February 12, 2013 | 6:04 am

A security officer stands next to a banner hung on the entrance of the Uranium Conversion Facility (UCF), before a ceremony to form a human chain by Iranian students showing their support for Iran's nuclear program, in Isfahan, 450 km (280 miles) south of Tehran on Nov. 15. Photo by REUTERS/Morteza Nikoubazl

A security officer stands next to a banner hung on the entrance of the Uranium Conversion Facility (UCF), before a ceremony to form a human chain by Iranian students showing their support for Iran's nuclear program, in Isfahan, 450 km (280 miles) south of Tehran on Nov. 15. Photo by REUTERS/Morteza Nikoubazl

Iran announced that is converting some of its enriched uranium to reactor fuel.

An Iranian foreign ministry spokesperson confirmed Tuesday that some uranium enriched to 20 percent purity was being converted into fuel for a research nuclear reactor in Tehran, the New York Times reported, citing the Iranian state news agency IRNA.

Details of the work were sent to the United Nations nuclear watchdog, the International atomic Energy Agency, according to the spokesperson.

The conversion of the uranium means some depletion of Iran's stockpile of uranium that is approaching an enrichment suitable for a nuclear weapon.

IAEA deputy director Herman Nackaerts is scheduled to meet in Tehran with Iranian officials on Wednesday.  Iranian negotiators will meet later this month in Kazhakhstan with representatives of the world powers for multilateral talks over making Iran's nuclear program more transparent.

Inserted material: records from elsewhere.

(* ===== verification/OutcomeMoves.v ===== *)
(** What the handling of a failed attempt records about its delivery: which
    delivery records may appear on a claim, and that an undisturbed recording of
    an outcome leaves one. *)

From Stdlib Require Import ZArith Lia.
From Stdlib Require Import Strings.String.
From Stdlib Require Import Floats.SpecFloat.
From stdpp Require Import base list strings.
From S2P Require Import Prelude JsNumber JsValue JsDate Prisma OrderStatus DeliveryEvidence Schema BrokerAccount.
From S2P Require Import ExposureClaim ExposureSafety ExitWorld EntryWorld DispatchEvidence DispatchRecovery EntrySubmission.
From S2P Require Import EntryMoves OrderWorker WorkerMoves.

Open Scope string_scope.
Open Scope Z_scope.

(** A record of a delivery, and its classification as every reader takes it. *)
Definition delivery_record (e : EntryExposureClaimEvent) : bool := is_recorded (evidence_event e).
Definition recorded_classification (e : EntryExposureClaimEvent) : string :=
  out_classification (outcomeOf (evidence_event e)).

(** Every delivery record that appears on the claim is classified within
    [allowed]. *)
Definition records_within (claimId : Z) (allowed : list string) (db db' : Db) : Prop :=
  forall e, In e (claimEvents db') -> ce_claimId e = claimId -> delivery_record e = true ->
    In e (claimEvents db) \/ member (recorded_classification e) allowed = true.

#[export] Instance records_within_preorder k allowed : PreOrder (records_within k allowed).
Proof.
  split; [intros db e He _ _; by left|]. intros a b c Hab Hbc e He Hk Hd.
  destruct (Hbc e He Hk Hd) as [Hb|Hb]; [by apply Hab|by right].
Qed.
(** The worker runs twice on the pending entry. *)
Lemma entry_posted_once_witness :
  map ep_orderIntentId (ew_posts (snd (sample_batch worked_world))) = [31] /\
  NoDup (map ep_orderIntentId (ew_posts (snd (sample_batch worked_world)))).
Proof.
  split; [vm_compute; reflexivity|].
  apply (entry_posted_once (H := fixed_zone 5) (H0 := sample_parse) (H1 := sample_session) (P := in_order)
    (H3 := sample_broker) (B := accepting_broker) (S := silent_services) (W := routed_services) (K := no_open_orders)
    accepting_broker_laws silent_services_laws routed_services_laws no_open_orders_laws (entry_world "pending" "ENTRY_PENDING")).
  - vm_compute. apply NoDup_singleton.
  - reflexivity.
  - apply (rtc_l _ _ worked_world); [|apply (rtc_l _ _ (snd (sample_batch worked_world))); [|apply rtc_refl]];
      apply act_batch; try exact calm_forward; intros; exact calm_forward.
Defined.

Definition lost_connection : WorkerFailure :=
  {| wf_brokerBoundaryStarted := true; wf_phase := DISPATCH_STARTED; wf_error := PlainError "socket hang up" |}.

(** The database [db'] is [db] after steps of other sessions and such notes, and
    after nothing else. *)
Definition undisturbed `{Prisma} (now i : Z) (interfere : nat -> Db -> Db) : Db -> Db -> Prop :=
  rtc (fun db db' => (exists n, db' = interfere n db) \/ recovery_note now i db db').
(** ... and the adapter was not invoked, and nothing was reported. *)
Definition idle `{Prisma} (now i : Z) (interfere : nat -> Db -> Db) (w w' : EntryWorld) : Prop :=
  exists db, undisturbed now i interfere (ew_db w) db /\ w' = set_ew_db (fun _ => db) w.

#[export] Instance undisturbed_preorder `{Prisma} now i interfere : PreOrder (undisturbed now i interfere).
Proof. unfold undisturbed. typeclasses eauto. Qed.
#[export] Instance idle_preorder `{Prisma} now i interfere : PreOrder (idle now i interfere).
Proof.
  split; [intros w; exists (ew_db w); by rewrite set_ew_db_same|].
  intros a b c (d1 & O1 & ->) (d2 & O2 & ->). exists d2. split; [by transitivity d1|done].
Qed.

Lemma others_undisturbed `{Prisma} now i interfere db db' : others interfere db db' -> undisturbed now i interfere db db'.
Proof. apply rtc_subrel. by left. Qed.
Lemma waited_idle `{Prisma} now i interfere w w' : waited interfere w w' -> idle now i interfere w w'.
Proof. intros (db & O & ->). exists db. split; [by apply others_undisturbed|done]. Qed.

Lemma idle_undisturbed `{Prisma} now i interfere w w' :
  idle now i interfere w w' -> undisturbed now i interfere (ew_db w) (ew_db w').
Proof. by intros (db & O & ->). Qed.

(** A note is no evidence: it changes no claim, no claim event and no dispatch
    record, and no intent's status. *)
Lemma note_harmless `{PrismaLaws} now i db db' j : recovery_note now i db db' ->
  claims db' = claims db /\ claimEvents db' = claimEvents db /\
  loadEntryDispatchRecords j db' = loadEntryDispatchRecords j db /\
  map (fun x => (oi_id x, oi_status x)) (orderIntents db') = map (fun x => (oi_id x, oi_status x)) (orderIntents db).
Proof.
  intros [d|d l Hl].
  - unfold record_progress. rewrite update_many_eq. cbn. do 3 (split; [done|]). rewrite map_map. apply map_ext.
    intros x. by destruct (still_submitting i x).
  - do 2 (split; [done|]). split; [|done]. unfold loadEntryDispatchRecords. cbn -[member count]. f_equal. rewrite !count_eq. do 2 f_equal.
    rewrite filterb_app, (filterb_none _ l), app_nil_r; [done|].
    intros e He. by rewrite (Hl e He), andb_false_r.
Qed.

(** No order at the broker under the client order id, no dispatch record, and a
    held claim without any recorded outcome that never reached the submission,
    or that a worker of the marker protocol claimed without writing a marker. *)
Record never_sent `{Prisma} `{EntryBroker} (now : Z) (interfere : nat -> Db -> Db) (account : Z) (i : OrderIntent)
    (w : EntryWorld) : Prop := {
  ns_absent : exists k w', oi_clientOrderId i = Some k /\ k <> "" /\ idle now (oi_id i) interfere w w' /\
    entry_order_by_client_id 30 account k w' = Ok None;
  ns_untraced : exists db, undisturbed now (oi_id i) interfere (ew_db w) db /\
    rec_present (loadEntryDispatchRecords (oi_id i) db) = false;
  ns_claim : exists db c, undisturbed now (oi_id i) interfere (ew_db w) db /\ In c (claims db) /\
    by_intent (oi_id i) c = true /\ cl_releasedAt c = None /\
    exists db', undisturbed now (oi_id i) interfere db db' /\ let s := claim_summary db' (cl_id c) in
      sum_outcomes s = [] /\
      (cl_status c = "ENTRY_PENDING" \/ cl_status c = "ADMISSION_BLOCKED" \/
       cl_status c = "ENTRY_SUBMITTING" /\ sum_markerProtocol s = true /\ sum_adapterMarkers s = 0);
  ns_submitting : exists db x, undisturbed now (oi_id i) interfere (ew_db w) db /\ In x (orderIntents db) /\
    oi_id x = oi_id i /\ oi_status x = "submitting"
}.

(** An exit is given up when its recorded delivery is definite. *)
Definition definite_exit (i : OrderIntent) : Prop :=
  match getRecordedDeliveryClassification (oi_blockReason i) with
  | Some c => member c ["NOT_SENT_RETRYABLE"; "NOT_SENT_BLOCKED"; "BROKER_REJECTED"] = true
  | None => False
  end.

(** What one item adds to the counters, told by how its body ended. *)
Inductive item_counted (i : Z) (evidence : Prop) (c : StaleCounts) : res unit -> StaleCounts -> Prop :=
| item_linked : item_counted i evidence c (Ok tt) (add_linked c)
| item_retryable : evidence -> item_counted i evidence c (Ok tt) (add_retryable c)
| item_retained : item_counted i evidence c (Ok tt) (add_retained c)
| item_failed e : item_counted i evidence c (Throw e) (add_failure i e (add_retained c))
| item_linked_failed e : item_counted i evidence c (Throw e) (add_failure i e (add_retained (add_linked c))).

Section Recovery.
Context `{PrismaLaws} `{B : EntryBroker} `{S : EntryServices} `{!EntryServicesLaws S}.
Variable now : Z.
Variable interfere : nat -> Db -> Db.
Variable outage : nat -> Db -> option js_error.
Variable i : OrderIntent.
Hypothesis others_retain : forall n db, retains (oi_id i) db (interfere n db).

#[local] Instance session_retains : Respects (retains (oi_id i)) now interfere.
Proof. by apply retains_respects. Qed.
#[local] Instance session_forward : Respects forward now interfere.
Proof. apply forward_respects. intros n db. apply others_retain. Qed.

Lemma wp_in_run {A} (m : eff EntryWorld A) Q s :
  wp m (fun r w => Q r {| rr_world := w; rr_counts := rr_counts s |}) (rr_world s) -> wp (in_run m) Q s.
Proof. unfold wp, in_run. by destruct (m (rr_world s)). Qed.

(** ** Up to the judgement *)

Lemma progress_idle : moves (undisturbed now (oi_id i) interfere) (record_progress now (oi_id i)).
Proof.
  intros db. apply rtc_once. right. apply note_progress.
Qed.

Lemma observe_idle t e : member t DISPATCH_OPPORTUNITY_EVENT_TYPES = false ->
  moves (idle now (oi_id i) interfere) (observe i t e).
Proof.
  intros Ht w. unfold observe. destruct (append_only None (Some (oi_id i)) t (JObj e) w) as (l & -> & Hl).
  eexists. split; [|done]. apply rtc_once. right. apply note_observed. intros x Hx. by rewrite (Hl x Hx).
Qed.

Lemma require_idle id : moves (idle now (oi_id i) interfere) (db_call interfere outage 2000 (requireEntryExposureClaim id true)).
Proof.
  intros w. apply waited_idle. revert w. apply db_call_waits. unfold requireEntryExposureClaim.
  pose proof (find_claim_waits interfere). solve_moves.
Qed.

(** The lookup waits, and an answer it gives was the broker's. *)
Lemma lookup_wp account k w :
  wp (lookup_order now interfere outage i account k)
    (fun r w' => idle now (oi_id i) interfere w w' /\
       forall o, r = Ok (Some o) -> exists w1, idle now (oi_id i) interfere w w1 /\ entry_order_by_client_id 30 account k w1 = Ok o) w.
Proof.
  unfold lookup_order. apply wp_try_catch, wp_bind, (wp_moves (idle now (oi_id i) interfere)).
  { intros w1. unfold db_call, mbind, eff_bind, step. set (w2 := set_ew_db _ w1).
    assert (I2 : idle now (oi_id i) interfere w1 w2) by (apply waited_idle; eexists; split; [apply others_once|done]).
    destruct (outage _ _); [done|]. transitivity w2; [done|]. unfold run_db.
    pose proof (progress_idle (ew_db w2)). exists (snd (record_progress now (oi_id i) (ew_db w2))).
    split; [done|]. by destruct (record_progress _ _ (ew_db w2)). }
  assert (Hfail : forall e w1, idle now (oi_id i) interfere w w1 ->
    wp (_ ← observe i "RECOVERY_INCONCLUSIVE" [("source", JStr "stale_submitting_lookup")]; throw e)
      (fun r w' => idle now (oi_id i) interfere w w' /\ forall o, r = Ok (Some o) -> exists w1, idle now (oi_id i) interfere w w1 /\
         entry_order_by_client_id 30 account k w1 = Ok o) w1).
  { intros e w1 I1. apply wp_bind, (wp_moves (idle now (oi_id i) interfere)); [by apply observe_idle|].
    intros [[]|e'] w2 I2; (split; [by transitivity w1|done]). }
  intros [[|]|e] w1 I1; cbn [negb]; [|split; done|by apply Hfail].
  apply wp_bind, wp_lift. destruct (entry_order_by_client_id 30 account k w1) as [o|e] eqn:E; [|by apply Hfail].
  split; [done|]. intros o' [= <-]. by exists w1.
Qed.

(** ** The judgement *)

Lemma judge_facts records db db' :
  judge_stale_entry now interfere i records db = (Ok STALE_NOT_SENT, db') ->
  rec_present records = false /\
  (exists c, In c (claims db) /\ by_intent (oi_id i) c = true /\ cl_releasedAt c = None /\
     let s := claim_summary (interfere 280 db) (cl_id c) in
     sum_outcomes s = [] /\
     (cl_status c = "ENTRY_PENDING" \/ cl_status c = "ADMISSION_BLOCKED" \/
      cl_status c = "ENTRY_SUBMITTING" /\ sum_markerProtocol s = true /\ sum_adapterMarkers s = 0)) /\
  exists x, In x (orderIntents (interfere 281 (interfere 280 db))) /\ oi_id x = oi_id i /\ oi_status x = "submitting".
Proof.
  unfold judge_stale_entry, find_claim. intros E.
  apply eff_bind_ok in E as (claim & s & Ec & E). injection Ec as <- <-.
  apply eff_bind_ok in E as ([] & s & Ea & E). injection Ea as <-.
  apply eff_bind_ok in E as (sm & s & Es & E). injection Es as <- <-. cbv zeta in E.
  apply eff_bind_ok in E as ([] & s & Ea & E). injection Ea as <-.
  apply eff_bind_ok in E as (n & s & Eu & E).
  destruct (find_first (by_intent (oi_id i)) (claims db)) as [c|] eqn:Ef; [|done].
  apply find_first_some in Ef as [Hin Hby].
  destruct (negb (n =? 1) || is_some (cl_releasedAt c)) eqn:Eg; [done|].
  apply orb_false_iff in Eg as [En Er]. apply negb_false_iff, Z.eqb_eq in En as ->.
  cbn [option_map] in E. destruct (provenNotSent _ _ _) eqn:Ep.
  2: { apply eff_bind_ok in E as (? & ? & _ & E). apply eff_bind_ok in E as (? & ? & _ & E). discriminate E. }
  unfold provenNotSent in Ep. apply andb_prop in Ep as [Hr Ep]. apply negb_true_iff in Hr.
  apply andb_prop in Ep as [Ep Hst]. apply andb_prop in Ep as [_ Ho]. split; [done|]. split.
  - exists c. split; [done|]. split; [done|]. split; [by destruct (cl_releasedAt c)|]. cbv zeta.
    split; [apply Nat.eqb_eq in Ho; by destruct (sum_outcomes _)|].
    apply orb_prop in Hst as [Hm|Hm].
    + cbn in Hm. apply orb_true_iff in Hm as [->%String.eqb_eq|Hm]; [by left|].
      apply orb_true_iff in Hm as [->%String.eqb_eq|Hm]; [by right; left|discriminate Hm].
    + apply andb_prop in Hm as [Hm Hz]. apply andb_prop in Hm as [->%String.eqb_eq Hp]. right; right.
      split; [done|]. split; [done|]. by apply Z.eqb_eq.
  - set (db2 := interfere 281 (interfere 280 db)) in *. unfold update_order_intents in Eu.
    rewrite update_many_eq in Eu. injection Eu as En _.
    destruct (filterb _ (orderIntents db2)) as [|x l] eqn:Ex; [done|].
    assert (Hx : In x (filterb (still_submitting (oi_id i)) (orderIntents db2))) by (rewrite Ex; by left).
    apply filterb_In in Hx as [Hx (Hid%Z.eqb_eq & Hs%String.eqb_eq)%andb_prop]. by exists x.
Qed.

Definition absent_at (account : Z) (w : EntryWorld) : Prop :=
  exists k w', oi_clientOrderId i = Some k /\ k <> "" /\ idle now (oi_id i) interfere w w' /\
    entry_order_by_client_id 30 account k w' = Ok None.

Lemma waited_retains w w' : waited interfere w w' -> unposted (retains (oi_id i)) w w'.
Proof.
  intros (db' & O & ->). split; [|done]. cbn [ew_db set_ew_db].
  induction O as [db|db db1 db2 [n ->] _ IH]; [reflexivity|]. etransitivity; [apply others_retain|exact IH].
Qed.

(** An entry without an order: its claim stays held, unless it was never sent. *)
Lemma recover_entry_wp account w0 w : idle now (oi_id i) interfere w0 w -> absent_at account w0 ->
  wp (recover_entry now interfere outage i)
    (fun r w' => r <> Ok true /\ unposted (retains (oi_id i)) w w' \/
                 never_sent now interfere account i w0 /\ unposted forward w w') w.
Proof.
  intros I0 Ha. unfold recover_entry. apply wp_bind, read_wp. intros [records|e] w1 W1 E1.
  2: { left. split; [done|]. by apply waited_retains. }
  specialize (E1 _ eq_refl) as ->. pose proof (waited_retains _ _ W1) as U1.
  set (records := loadEntryDispatchRecords (oi_id i) (ew_db w1)).
  pose proof (db_transaction_R (R := retains (oi_id i)) (now := now) outage 2031 _
    (judge_stale_R (R := retains (oi_id i)) i records) w1) as U2.
  pose proof (db_transaction_ok (interfere := interfere) outage 2031 (judge_stale_entry now interfere i records) w1) as Hok.
  apply wp_bind. unfold wp at 1. destruct (db_transaction _ _ _ _ w1) as [[d|e] w2]; cbn [fst snd] in *.
  2: { left. split; [done|]. by transitivity w1. }
  assert (U : unposted (retains (oi_id i)) w w2) by by transitivity w1.
  destruct d as [| |outcome].
  - by left.
  - right. destruct (Hok _ _ eq_refl) as (db' & Ej). apply judge_facts in Ej as (Hr & (c & Hc) & (x & Hx)). split.
    + assert (Iw : undisturbed now (oi_id i) interfere (ew_db w0) (ew_db w1))
        by (transitivity (ew_db w); [by apply idle_undisturbed|by apply others_undisturbed, waited_others]).
      assert (I2 : forall n db, undisturbed now (oi_id i) interfere db (interfere n db))
        by (intros; apply others_undisturbed, others_once).
      assert (I3 : undisturbed now (oi_id i) interfere (ew_db w0) (interfere 2031 (ew_db w1))) by (etransitivity; [exact Iw|apply I2]).
      split; [done|by exists (ew_db w1)| |].
      * exists (interfere 2031 (ew_db w1)), c. destruct Hc as (Hin & Hby & Hrel & Hs).
        repeat (split; [done|]). by exists (interfere 280 (interfere 2031 (ew_db w1))).
      * exists (interfere 281 (interfere 280 (interfere 2031 (ew_db w1)))), x. split; [|done].
        etransitivity; [exact I3|]. etransitivity; apply I2.
    + assert (Uf : unposted forward w w2) by (destruct U as [[F _] P']; by split).
      pose proof (release_or_route_R (R := forward) (now := now) (interfere := interfere) outage) as Hrel.
      etransitivity; [exact Uf|]. revert w2 Hok U2 U Uf. intros w2 _ _ _ _. apply moves_bind; [exact _|apply Hrel|].
      intros r. apply moves_ret. exact _.
  - left. pose proof (emit_R (R := retains (oi_id i)) (now := now) (interfere := interfere) outage) as He.
    unfold wp, mbind, eff_bind. specialize (He outcome "DISPATCH_OUTCOME_UNKNOWN" w2).
    destruct (emitDispatchOutcomeRecorded _ _ _ _ w2) as [[[]|e] w3]; (split; [done|by transitivity w2]).
Qed.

The Iranian spokesman also said Tuesday that the IAEA's request to inspect the Parchin military base could be honored if the organization agrees to acknowledge the Islamic Republic's right to have a nuclear program.

The IAEA has been trying to see Parchin for the last year. Satellite photos of the site near Tehran indicate that it has been used for nuclear weapons experiments. Other satellite photos show that it has since been sterilized, making it difficult to detect the kind of nuclear experiments that took place.

Iran says its nuclear program is strictly for domestic, peaceful purposes. Western powers believe Iran is preparing to build nuclear weapons.